[Given entries Boundary: Start]
(** * ArcLang MCP server: orchestration core

    A shallow embedding of the Python sources under
    [mcp-server/src/arclang_mcp] (compiler wrapper, generation facade, tool
    groups, dispatcher, configuration, declared tools and resources) and of
    the diagram script [generate_svg.py], with the properties of the
    specification checked against it and further properties of the code.

    Conventions of the embedding.
    - A Python [str] is a [string] that holds the bytes of its UTF-8
      encoding (a text with a lone surrogate has none, and is outside the
      embedding). [len], slices, [strip()], [split()], [upper()] and
      [int()] work on characters, with the blanks, the decimal digits and
      the upper-case mappings of Unicode 15.0, the version of CPython
      3.12; [split(sep)], [rstrip(ch)] and [in] work on bytes, which is
      exact for ASCII separators and for any needle. [lower()],
      [capitalize()] and [repr] are exact on ASCII text and leave the
      characters outside ASCII as they are.
    - A Python [int] is a [Z].
    - A raised exception is a value of [exn]; a function that may raise
      returns a [Result]; a coroutine that may also reach outside the
      process returns an [M], which adds the trace of what it did.
    - The collaborators outside the repository (the compiler binary, the
      generative backend, [pathlib], [os], [json.loads]) are the fields of
      a [World]. *)

From Stdlib Require Import ZArith String Ascii List DecimalString.
From Stdlib Require DecimalPos.
From stdpp Require Import base option list strings gmap.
[Given entries Boundary: End]
▸ Instructions to follow: Keeping every word as it is, repeat all of the records.

▸ Solution to the problem:
(** * ArcLang MCP server: orchestration core

    A shallow embedding of the Python sources under
    [mcp-server/src/arclang_mcp] (compiler wrapper, generation facade, tool
    groups, dispatcher, configuration, declared tools and resources) and of
    the diagram script [generate_svg.py], with the properties of the
    specification checked against it and further properties of the code.

    Conventions of the embedding.
    - A Python [str] is a [string] that holds the bytes of its UTF-8
      encoding (a text with a lone surrogate has none, and is outside the
      embedding). [len], slices, [strip()], [split()], [upper()] and
      [int()] work on characters, with the blanks, the decimal digits and
      the upper-case mappings of Unicode 15.0, the version of CPython
      3.12; [split(sep)], [rstrip(ch)] and [in] work on bytes, which is
      exact for ASCII separators and for any needle. [lower()],
      [capitalize()] and [repr] are exact on ASCII text and leave the
      characters outside ASCII as they are.
    - A Python [int] is a [Z].
    - A raised exception is a value of [exn]; a function that may raise
      returns a [Result]; a coroutine that may also reach outside the
      process returns an [M], which adds the trace of what it did.
    - The collaborators outside the repository (the compiler binary, the
      generative backend, [pathlib], [os], [json.loads]) are the fields of
      a [World]. *)

From Stdlib Require Import ZArith String Ascii List DecimalString.
From Stdlib Require DecimalPos.
From stdpp Require Import base option list strings gmap.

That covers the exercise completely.